BALI - Asosiasi Penyelenggara Telekomunikasi Seluruh Indonesia (ATSI) menyoroti aksi Satuan Polisi Pamong Praja Pemerintah Kabupaten Badung, Bali yang membongkar menara telekomunikasi. ATSI menyesalkan terjadinya pembongkaran secara sepihak tersebut.
"Satpol PP Pemkab Badung juga turut mematikan perangkat telekomunikasi milik para operator telekomunikasi seperti Telkomsel, Indosat Ooredoo Hutchison, XL Axiata dan Smartfren yang menggunakan infrastruktur milik anggota Asosiasi Pengembang Infrastruktur Menara Telekomunikasi (ASPIMTEL)" ujar Sekjen ATSI, Marwan.
BACA JUGA:
Marwan mengatakan pembongkaran itu mengganggu proses kebangkitan sektor pariwisata di Bali, khususnya pada wilayah Kabupaten Badung.
Sebab, pembongkaran itu berpotensi mengganggu hingga hilangnya layanan telekomunikasi (blank spot) pada area strategis seperti kawasan pariwisata unggulan, kantor pelayanan publik, pusat perekonomian masyarakat, area perkantoran dan UMKM, sarana pendidikan, hingga titik pelayanan kesehatan.
“Kami akan terus memantau kondisi jaringan dan layanan telekomunikasi di area yang terdampak aksi pembongkaran guna memastikan tidak terganggu kepentingan masyarakat, khususnya para wisatawan domestik dan asing yang merupakan penggerak urat nadi ekonomi di wilayah Kabupaten Badung,” ungkap Marwan, Sekjen ATSI.
BACA JUGA:
“Tidak dapat dipungkiri, layanan telekomunikasi merupakan dukungan strategis guna memastikan keberlangsungan kegiatan pariwisata, pelayanan publik, perekonomian masyarakat, perkantoran dan UMKM, pendidikan hingga kesehatan, termasuk di wilayah Kabupaten Badung.

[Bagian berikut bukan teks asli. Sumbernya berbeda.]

(** C20: a request comes back with what its command gave.  When the kernels carry
    the bytes, the request of a client, with a command by its letter or its
    name and with an argument or none, makes initng run exactly that command
    once with that argument; initng then sends its result and the bytes that
    the command gave and nothing else, and the client ends up with them, and
    without an error.  The commands of the module hide registered ones. *)
Theorem request_comes_back path c l o c0 g cmd bytes g3 :
  connects path -> request_arrives c l o g -> c <> chr "c" -> c <> chr "X" ->
  requested (request_header c l o) g = Some cmd -> com_type cmd <> COMMAND_FAIL -> - 128 <= com_id cmd < 128 ->
  takes cmd (body_of o) = true -> command_bytes cmd (body_of o) (received o g) = Done (Some bytes, g3) ->
  bytes <> [] -> Z.of_nat (length bytes) < 2 ^ 64 - 1 ->
  let r := result_bytes (result (com_id cmd) (com_type cmd) S_TRUE (Z.of_nat (length bytes))) in
  handle_client fuel fd g = Done (tt, sent_more fd [r; bytes] g3) /\
    (ngc_recv (n_recvs c0) (request_bytes c l o) sizeof_result = Some r ->
     ngc_recv (S (n_recvs c0)) (request_bytes c l o) (Z.of_nat (length bytes)) = Some bytes ->
     exists c', ngcclient_send_command path c l o c0 =
       Done (Some (Reply (Result S_TRUE (com_id cmd) (com_type_num (com_type cmd)) "" PROTOCOL_4_VERSION (Z.of_nat (length bytes)))
         (Some (bytes ++ 0 :: heap_behind))), c') /\ same_client c0 c' /\ ngcclient_error c' = None).
Proof.
  intros Hco Hra Hc HX Hr Ht Hid Htk E Hb Hlt r. split; [by eapply server_answers|]. intros E1 E2.
  destruct (request_sent path c l o c0 Hco (ra_arg_fits _ _ _ _ Hra) Hc) as (c1 & -> & S1 & Er & En & Ew).
  rewrite <- En, <- Ew in E1, E2. unfold r in E1. set (res := result _ _ _ _) in *.
  destruct (reply_fetched res bytes c1) as (c' & -> & S2 & Ee); try done; [destruct (com_type cmd); by vm_compute|].
  exists c'. split; [done|]. split; [|by rewrite Ee]. unfold same_client in *. intuition congruence.
Qed.

(** *** The status of the services *)

Lemma same_client_refl c : same_client c c.
Proof. done. Qed.

Lemma first_kind (rows : list active_row) rest : rows <> [] -> get_int 0 (concat (map active_row_bytes rows) ++ rest) = Some ACTIVE_ROW.
Proof.
  destruct rows as [|r rows]; [done|]. intros _. cbn [map concat]. unfold active_row_bytes at 1.
  erewrite get_int_at; [done|by vm_compute|done|]. change (Z.to_nat 0) with 0%nat. rewrite drop_0, <- !app_assoc. reflexivity.
Qed.

Lemma active_reply_text rows res colour c :
  r_t res = com_type_num PAYLOAD_COMMAND -> r_payload res <> 0 -> ngcclient_error c = None -> rows <> [] -> Forall active_ok rows ->
  (3 <= length heap_behind)%nat ->
  ngcclient_reply_to_string (Some (Reply res (Some (concat (map active_row_bytes rows) ++ 0 :: heap_behind)))) colour c =
    Done (Some (active_head colour ++ concat (map (active_text colour) rows)), c).
Proof.
  intros Ht Hp He Hne Hok Hheap. unfold ngcclient_reply_to_string. rewrite then_asks, He. cbn [rep_result rep_payload]. rewrite Ht.
  cbn [com_type_num Z.eqb Pos.eqb negb orb]. rewrite (proj2 (Z.eqb_neq _ 0) Hp).
  erewrite then_deref by (by apply first_kind). cbn [Z.eqb Pos.eqb HELP_ROW ACTIVE_ROW].
  pose proof (active_listing colour rows) as Hl. destruct heap_behind as [|b1 [|b2 [|b3 rest]]]; [cbn in Hheap; lia..|].
  unfold mthen, lift_n. by rewrite Hl.
Qed.

(** C21: ngc -s shows the services.  When the kernels carry the bytes, the client
    prints, below the head of the table, one line for each of the first 101
    services of the database that are not hidden, in their order, with the time
    of the last change, the type, the name and the state; and nothing in initng
    changes but what was sent.  The three bytes that the client reads behind its
    block may be anything. *)
Theorem status_shows_the_services c0 g :
  connects (socket_filename c0) -> request_arrives (chr "s") None None g ->
  local_commands_db (ngc4 (g_statics g)) = local_commands ->
  let rows := take 101 (omap (service_row_if true) (map snd (active_services g))) in
  rows <> [] -> Forall active_ok rows -> (3 <= length heap_behind)%nat -> quiet c0 = false -> header_printed c0 = true ->
  let p := concat (map active_row_bytes rows) in
  let r := result_bytes (result (chr "s") PAYLOAD_COMMAND S_TRUE (Z.of_nat (length p))) in
  handle_client fuel fd g = Done (tt, sent_more fd [r; p] (received None g)) /\
    (ngc_recv (n_recvs c0) (request_bytes (chr "s") None None) sizeof_result = Some r ->
     ngc_recv (S (n_recvs c0)) (request_bytes (chr "s") None None) (Z.of_nat (length p)) = Some p ->
     exists c', send_and_handle (chr "s") None None c0 = Done (true, c') /\
       printed c' = printed c0 ++ [c_nl; c_nl] ++ active_head (ansi c0) ++ concat (map (active_text (ansi c0)) rows) ++ [c_nl]).
Proof.
  intros Hco Hra Hloc rows Hne Hok Hheap Hq Hh bytes r.
  assert (Hb : bytes <> []).
  { unfold bytes. destruct rows as [|x rows']; [done|]. cbn [map concat]. pose proof (active_row_length x) as L. destruct (active_row_bytes x); done. }
  assert (Hlen : Z.of_nat (length bytes) < 2 ^ 64 - 1).
  { assert (Hr : (length rows <= 101)%nat) by (unfold rows; rewrite length_take; lia).
    assert (Hl : Z.of_nat (length bytes) = 336 * Z.of_nat (length rows)).
    { unfold bytes. clear. induction rows as [|r rows IH]; [done|]. cbn [map concat length]. rewrite length_app, Nat2Z.inj_add, active_row_length, IH.
      unfold sizeof_active_row. lia. }
    rewrite Hl. lia. }
  assert (Ecmd : command_bytes SERVICES None (received None g) = Done (Some bytes, received None g)).
  { unfold command_bytes. erewrite then_deref by reflexivity. cbn [com_type SERVICES]. change (data_command fuel cmd_services_ptr None) with (payload_of active_row_bytes (cmd_services None)).
    unfold payload_of. rewrite then_then.
    destruct (listings_stay (received None g)) as (_ & _ & Es & _); [exact Hloc|]. rewrite (mthen_run _ _ _ _ _ Es). done. }
  assert (Hr : requested (request_header (chr "s") None None) g = Some SERVICES).
  { unfold requested. rewrite Hloc. reflexivity. }
  split; [by eapply (server_answers (chr "s") None None g SERVICES bytes)|]. intros E1 E2. unfold r in E1.
  destruct (request_sent (socket_filename c0) (chr "s") None None c0 Hco ltac:(done) ltac:(done)) as (c1 & E3 & S1 & Er & En & Ew).
  rewrite <- En, <- Ew in E1, E2. set (res := result _ _ _ _) in *.
  destruct (reply_fetched res bytes c1) as (c2 & E4 & S2 & Ee); try done.
  assert (Hnz : r_payload res <> 0) by (cbn; destruct bytes; [done|cbn; lia]).
  destruct S1 as (P1 & Q1 & A1 & H1 & _), S2 as (P2 & Q2 & A2 & H2 & _).
  unfold send_and_handle. rewrite then_asks, (mthen_run _ _ _ _ _ (eq_trans E3 E4)), then_asks, Ee, Er, then_asks.
  change (id c2) with c2. rewrite H2, H1, Hh. cbn [negb andb]. rewrite then_pure, Q2, Q1, Hq.
  rewrite (mthen_run _ _ _ tt (c2 <| printed := printed c2 ++ [c_nl; c_nl] ++ (active_head (ansi c2) ++ concat (map (active_text (ansi c2)) rows)) ++ [c_nl] |>)).
  2:{ rewrite (mthen_run _ _ _ _ _ (active_reply_text rows res (ansi c2) c2 eq_refl Hnz (eq_trans Ee Er) Hne Hok Hheap)). cbn [default].
      unfold print_out, modify. by rewrite Q2, Q1, Hq. }
  eexists. split; [reflexivity|]. cbn [printed setf set_printed]. rewrite P2, P1, A2, A1, <- !app_assoc. done.
Qed.

(** ** Requests that take initng down *)

Lemma payload_fault f (cmd : s_command) data arg g :
  com_type cmd = PAYLOAD_COMMAND -> com_u cmd = Some f -> arg_of data g = Done (arg, g) -> data_command fuel f arg g = Fault ->
  run_client_command fuel fd cmd data g = Fault.
Proof.
  intros Ht Hu Ea E. unfold run_client_command. rewrite Ht. erewrite then_deref by (by rewrite Hu). rewrite (mthen_run _ _ _ _ _ Ea).
  unfold mthen. by rewrite E.
Qed.

(** C40: asking for a variable of no special type takes initng down.  The request
    ngc -O with the name of a variable that is not bound to one type of service,
    as need, use, env and most others, reads the name of the type of service
    through a null pointer. *)
Theorem options_of_a_common_variable s e g :
  request_arrives (chr "O") None (Some s) g -> local_commands_db (ngc4 (g_statics g)) = local_commands ->
  (1 < String.length s)%nat -> initng_service_data_type_find s g = Some e -> ent_ot e = None ->
  handle_client fuel fd g = Fault.
Proof.
  intros Hra Hloc Hs Hf Hot. assert (Hb : body_of (Some s) = Some s) by (destruct s; [cbn in Hs; lia|done]).
  destruct (server_runs (chr "O") None (Some s) g OPTIONS) as (data & -> & Ea); [done|done|by unfold requested; rewrite Hloc|done|done|].
  rewrite Hb in Ea. apply (payload_fault cmd_options_ptr _ _ (Some s)); [done|done|done|].
  change (data_command fuel cmd_options_ptr (Some s)) with (payload_of option_row_bytes (cmd_options (Some s))). unfold payload_of, cmd_options. cbv zeta.
  rewrite (proj2 (Nat.ltb_lt _ _) Hs), then_then, then_asks.
  change (initng_service_data_type_find s (received (Some s) g)) with (initng_service_data_type_find s g). rewrite Hf.
  unfold mthen, deref. by rewrite Hot.
Qed.
Lemma insert_all_union (l : list (string * option string))
    (m : gmap string (option string)) :
  insert_all m l = insert_all ∅ l ∪ m.
Proof.
  revert m. induction l as [|[k w] l IH]; intros m.
  - unfold insert_all. simpl. rewrite (left_id_L ∅ (∪)). reflexivity.
  - change (insert_all m ((k, w) :: l)) with (insert_all (<[k := w]> m) l).
    change (insert_all ∅ ((k, w) :: l)) with (insert_all (<[k := w]> ∅) l).
    rewrite (IH (<[k := w]> m)), (IH (<[k := w]> ∅)).
    rewrite insert_empty, insert_union_singleton_l, (assoc_L (∪)). reflexivity.
Qed.

(** X: classifying [a ++ b] is classifying [a] and [b] separately and
    joining the results: flags and positionals concatenate, and the options
    of [b] take precedence over those of [a]. *)
Theorem init_app (cmd : string) (a b : list string) :
  exists sa sb sab,
    init (cmd :: a) = Some sa /\ init (cmd :: b) = Some sb /\
    init (cmd :: a ++ b)%list = Some sab /\
    get_flags sab = (get_flags sa ++ get_flags sb)%list /\
    get_positional sab = (get_positional sa ++ get_positional sb)%list /\
    get_options sab = get_options sb ∪ get_options sa.
Proof.
  do 3 eexists. split; [reflexivity|]. split; [reflexivity|]. split; [reflexivity|].
  unfold get_flags, get_positional, get_options.
  rewrite !fold_step_flags, !fold_step_positional, !fold_step_options. simpl.
  rewrite flat_map_app, List.filter_app. split; [reflexivity|]. split; [reflexivity|].
  unfold option_entries. rewrite flat_map_app. fold (option_entries a) (option_entries b).
  unfold insert_all at 1. rewrite fold_left_app. fold (insert_all ∅ (option_entries a)).
  fold (insert_all (insert_all ∅ (option_entries a)) (option_entries b)).
  apply insert_all_union.
Qed.

Lemma forallb_enumerate {A} (f : nat * A -> bool) (k : nat) (xs : list A) :
  (forall i x, xs !! i = Some x -> f (k + i, x) = true) ->
  forallb f (enumerate_from k xs) = true.
Proof.
  revert k. induction xs as [|x xs IH]; intros k H; simpl; [reflexivity|].
  pose proof (H 0 x eq_refl) as H0. rewrite Nat.add_0_r in H0. rewrite H0. simpl.
  apply IH. intros i y Hy. replace (S k + i) with (k + S i) by lia. apply H. exact Hy.
Qed.

(** X: every assertion of the self-test [check_arguments] passes when the
    positionals do not begin with ["-"], the flags are word characters and
    the option mapping (a dict, so with distinct names) has word-character
    names and values that are absent or non-empty without whitespace,
    whatever order the shuffles leave flags and names in. *)
Theorem check_arguments_passes (cmd : string) (positional_in : list string)
    (flags_in : list ascii) (options_in : list (string * option string)) :
  Forall (fun p => starts_with_dash p = false) positional_in ->
  Forall (fun c => is_word c = true) flags_in ->
  Forall option_entry_ok options_in ->
  NoDup (map fst options_in) ->
  check_arguments cmd positional_in flags_in options_in = true.
Proof.
  intros Hpos Hfl Hopts Hnd.
  assert (HP : fold_left step
                 (positional_in
                  ++ map (fun c => String "-" (String c EmptyString)) flags_in
                  ++ map (fun '(name, value) => option_token name value) options_in)%list
                 (mkSimple cmd [] ∅ []) =
               mkSimple cmd (map char_string flags_in) (insert_all ∅ options_in)
                        positional_in).
  { rewrite !fold_left_app, (fold_positional_tokens _ _ Hpos),
      (fold_flag_tokens _ _ Hfl), (fold_option_tokens _ _ Hopts).
    reflexivity. }
  unfold check_arguments, build_arguments, init. cbn [app]. rewrite HP.
  set (P := mkSimple cmd (map char_string flags_in) (insert_all ∅ options_in)
                     positional_in).
  assert (Hflag : forall c, In c flags_in -> has_flag P (char_string c) = true).
  { intros c Hc. apply has_flag_spec. apply in_map. exact Hc. }
  assert (Hopt : forall name value, In (name, value) options_in ->
                 options P !! name = Some value).
  { intros name value Hin. apply insert_all_lookup; [exact Hnd|]. left. exact Hin. }
  repeat (apply andb_true_intro; split).
  - apply String.eqb_refl.
  - apply forallb_enumerate. intros i x Hx. simpl.
    rewrite get_index_nat. change (positional P) with positional_in.
    rewrite Hx. apply String.eqb_refl.
  - apply forallb_forall. intros c Hc. simpl.
    unfold get_flag. rewrite (Hflag c Hc). reflexivity.
  - apply forallb_forall. intros [name value] Hin.
    unfold has_option, get_option, res_bind. rewrite (Hopt name value Hin). simpl.
    apply bool_decide_eq_true_2. reflexivity.
  - rewrite has_all_forallb. apply forallb_forall. intros x Hx.
    apply in_map_iff in Hx as [c [<- Hc]]. rewrite (Hflag c Hc). reflexivity.
  - rewrite has_all_forallb. apply forallb_forall. intros x Hx.
    apply in_map_iff in Hx as [[name value] [Heq Hin]]. simpl in Heq. subst x.
    unfold has_option. rewrite (Hopt name value Hin), orb_true_r. reflexivity.
Qed.

(** The self-test's [options] case: [check_arguments("options", [], [],
    {"first": '1.2', "second": "!?", "third": None})]. *)
Lemma check_arguments_passes_witness :
  Forall (fun p => starts_with_dash p = false) [] /\
  Forall (fun c => is_word c = true) [] /\
  Forall option_entry_ok [("first", Some "1.2"); ("second", Some "!?"); ("third", None)] /\
  NoDup (map fst [("first", Some "1.2"); ("second", Some "!?"); ("third", None)]) /\
  check_arguments "options" [] []
    [("first", Some "1.2"); ("second", Some "!?"); ("third", None)] = true.
Proof.
  assert (H1 : Forall (fun p => starts_with_dash p = false) []) by constructor.
  assert (H2 : Forall (fun c => is_word c = true) []) by constructor.
  assert (H3 : Forall option_entry_ok
                 [("first", Some "1.2"); ("second", Some "!?"); ("third", None)]).
  { repeat constructor; simpl; repeat split; discriminate. }
  assert (H4 : NoDup (map fst [("first", Some "1.2"); ("second", Some "!?");
                                ("third", None)])).
  { apply (bool_decide_unpack _). vm_compute. exact I. }
  split; [exact H1|]. split; [exact H2|]. split; [exact H3|]. split; [exact H4|].
  exact (check_arguments_passes "options" [] [] _ H1 H2 H3 H4).
Defined.
Lemma is_prefix_spec p l : is_prefix p l = true <-> exists r, l = p ++ r.
Proof.
  revert l; induction p as [|a p IH]; intros l; simpl.
  - split; [intros _; exists l; reflexivity|reflexivity].
  - destruct l as [|b l].
    + split; [discriminate|intros [r E]; discriminate E].
    + destruct (Ascii.eqb_spec a b) as [<-|N]; simpl.
      * rewrite IH. split; intros [r E]; exists r;
          [rewrite E; reflexivity|injection E as E; exact E].
      * split; [discriminate|intros [r E]; injection E as E _; congruence].
Qed.

Lemma skipn_prefix (t r : list ascii) : skipn (length t) (t ++ r) = r.
Proof. induction t as [|a t IH]; [reflexivity|exact IH]. Qed.

Lemma drop_token_some toks l r :
  drop_token toks l = Some r -> exists t, In t toks /\ l = t ++ r.
Proof.
  induction toks as [|t ts IH]; simpl; [discriminate|].
  destruct (is_prefix t l) eqn:E.
  - intros H. injection H as <-. apply is_prefix_spec in E as [r' ->].
    exists t. split; [left; reflexivity|]. rewrite skipn_prefix. reflexivity.
  - intros H. destruct (IH H) as [u [Hu E']].
    exists u. split; [right; exact Hu|exact E'].
Qed.

Lemma drop_token_none toks l :
  drop_token toks l = None <-> ~ exists t r, In t toks /\ l = t ++ r.
Proof.
  induction toks as [|t ts IH]; simpl.
  - split; [intros _ [t [r [[] _]]]|reflexivity].
  - destruct (is_prefix t l) eqn:E.
    + split; [discriminate|]. intros N. exfalso. apply N.
      apply is_prefix_spec in E as [r ->]. exists t, r.
      split; [left; reflexivity|reflexivity].
    + rewrite IH. split.
      * intros N [u [r [[<-|Hu] Eu]]].
        -- rewrite Eu in E. assert (P : is_prefix t (t ++ r) = true)
             by (apply is_prefix_spec; exists r; reflexivity).
           congruence.
        -- apply N. exists u, r. split; [exact Hu|exact Eu].
      * intros N [u [r [Hu Eu]]]. apply N. exists u, r.
        split; [right; exact Hu|exact Eu].
Qed.

(** A token list where no token is empty and no token is a proper prefix
    of another, as the UTF-8 encodings of distinct code points are. *)
Definition token_set_ok (toks : list (list ascii)) : bool :=
  forallb (fun t => negb (Nat.eqb (length t) 0)) toks &&
  forallb (fun a => forallb (fun b =>
             negb (is_prefix a b) ||
             (if list_eq_dec ascii_dec a b then true else false)) toks) toks.

Section Strip.
Variable toks : list (list ascii).
Hypothesis Hok : token_set_ok toks = true.

Lemma tok_nonempty t : In t toks -> t <> [].
Proof.
  intros Ht ->. apply andb_true_iff in Hok as [H _].
  rewrite forallb_forall in H. specialize (H [] Ht). discriminate H.
Qed.

Lemma tok_prefix_free a b x y :
  In a toks -> In b toks -> a ++ x = b ++ y -> a = b.
Proof.
  intros Ha Hb E. apply andb_true_iff in Hok as [_ H].
  rewrite forallb_forall in H.
  assert (G : forall u v, In u toks -> In v toks ->
              is_prefix u v = true -> u = v).
  { intros u v Hu Hv P. specialize (H u Hu). rewrite forallb_forall in H.
    specialize (H v Hv). rewrite P in H. simpl in H.
    destruct (list_eq_dec ascii_dec u v); [assumption|discriminate]. }
  apply app_eq_app in E as [l [[E1 _]|[E1 _]]].
  - symmetry. apply G; [exact Hb|exact Ha|].
    apply is_prefix_spec. exists l. exact E1.
  - apply G; [exact Ha|exact Hb|]. apply is_prefix_spec. exists l. exact E1.
Qed.

Lemma drop_token_shorter l r :
  drop_token toks l = Some r -> (length r < length l)%nat.
Proof.
  intros H. destruct (drop_token_some toks l r H) as [t [Ht ->]].
  rewrite length_app. destruct t; [contradiction (tok_nonempty [] Ht); reflexivity|].
  simpl. lia.
Qed.
(** With category ids that are a primary key, the query of
    [get_category_children_count], once the database accepts it, comes
    to an end; before LIMIT and OFFSET it has one row for each active
    root, and the count of that row is the number of active categories
    that name the root as their parent: the direct children, no deeper
    descendant.  Every page is made of such rows. *)
Lemma children_count_when_accepted (collate : relation string)
    `{∀ x y, Decision (collate x y)} (name_type : TextType)
    (cats : list Category) :
  full_path_accepted name_type → NoDup (cat_id <$> cats) →
  ∃ ch, category_hierarchy cats = Some ch
        ∧ children_counts collate ch ≡ₚ immediate_children cats <$> roots cats
        ∧ ∀ pagination,
            ∃ page, get_category_children_count collate name_type cats pagination
                    = Some (Rows page)
                    ∧ page ⊆ immediate_children cats <$> roots cats.
Proof.
  intros Hty Hnd.
  destruct (descend_terminates h_id hierarchy_root hierarchy_child
              (λ _, eq_refl) (λ _ _, eq_refl) cats Hnd) as [ch Hch].
  assert (children_counts collate ch
          ≡ₚ immediate_children cats <$> roots cats) as Hall.
  { unfold children_counts. rewrite order_by_Permutation.
    by rewrite (children_groups_roots cats Hnd ch Hch). }
  exists ch. split_and!; [done..|].
  intros pagination. unfold get_category_children_count.
  rewrite decide_True by done.
  change (category_hierarchy cats) with
    (descend h_id hierarchy_root hierarchy_child cats).
  rewrite Hch. simpl. eexists. split; [done|].
  intros e He. rewrite <- Hall. unfold limit_offset in He.
  by eapply elem_of_sublist; [|etrans; [apply sublist_take | apply sublist_drop]].
Qed.
(** * dd-epss-enrich: the enrichment pipeline of [epss-enrich.go]

    A shallow embedding of the Go program that reads the active findings of a
    DefectDojo instance, loads the daily EPSS feed, joins both on the CVE
    identifier and writes the scores back with one PUT per finding.

    Conventions of the embedding.
    - A Go [string] is a sequence of bytes: Rocq's [string].
    - A Go [int] is [Z] (no arithmetic of the program can overflow: the only
      operation is [i++] below a bound that is itself an [int]).
    - [log.Fatal] and a run-time panic both end the process, but differently:
      [outcome] keeps them apart from a normal return.
    - A Go [map] is a reference.  The JSON objects of the decoded listing live
      in a [heap] and a finding holds the address of its body, so that the
      in-place writes of [EnrichFindingData] are writes to the heap.
    - What the program takes from [strconv], [fmt], [encoding/csv],
      [encoding/json] and [net/http] (IEEE-754 parsing and printing, the CSV
      reader, the JSON encoder, the transport) is an interface, and the
      general theorems hold for all its implementations.  [Ref] gives
      executable instances, used to run the program on concrete inputs.
    - The download and decompression of the feed ([FetchEpssData],
      [UnGzip]) and the decoding of the listing ([CreateJsonQuery]) are
      outside the embedding: [LoadEpssData] starts from the file system and
      [CreateFindingsRaw] from the decoded document. *)

From Stdlib Require Import ZArith String Ascii.
From Stdlib Require Import Decimal DecimalString DecimalZ DecimalPos.
From stdpp Require Import gmap strings list fin_maps.

Set Warnings "-register-all".
Local Open Scope Z_scope.
Local Open Scope string_scope.

(** ** Ways a run can end *)

(** Errors of [encoding/csv] under the default configuration. *)
Inductive csv_error : Type :=
  | ErrBareQuote
  | ErrQuote
  | ErrFieldCount.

Menyadari pentingnya hal tersebut, kami mendorong semua pihak terkait untuk membuka ruang komunikasi agar kepentingan masyarakat tidak semakin dirugikan,” tambah Marwan.
ATSI menilai pembongkaran itu sangat bertentangan dengan tujuan dan cita-cita pemerintah sebagaimana arahan yang disampaikan oleh Presiden Joko Widodo untuk fokus melakukan percepatan dan perluasan digitalisasi di berbagai sektor.
“ATSI bersama seluruh operator telekomunikasi di Indonesia yang bernaung dibawahnya berkomitmen untuk terus memberikan pengalaman terbaik dalam melayani kebutuhan digital masyarakat di seluruh wilayah Tanah Air," ujarnya.
"Untuk itu kami berharap aksi mematikan perangkat telekomunikasi hingga pembongkaran menara telekomunikasi secara paksa di Kabupaten Badung ini segera dihentikan dan cepat dicarikan solusi terbaik yang mengutamakan kepentingan masyarakat,” tutup Marwan.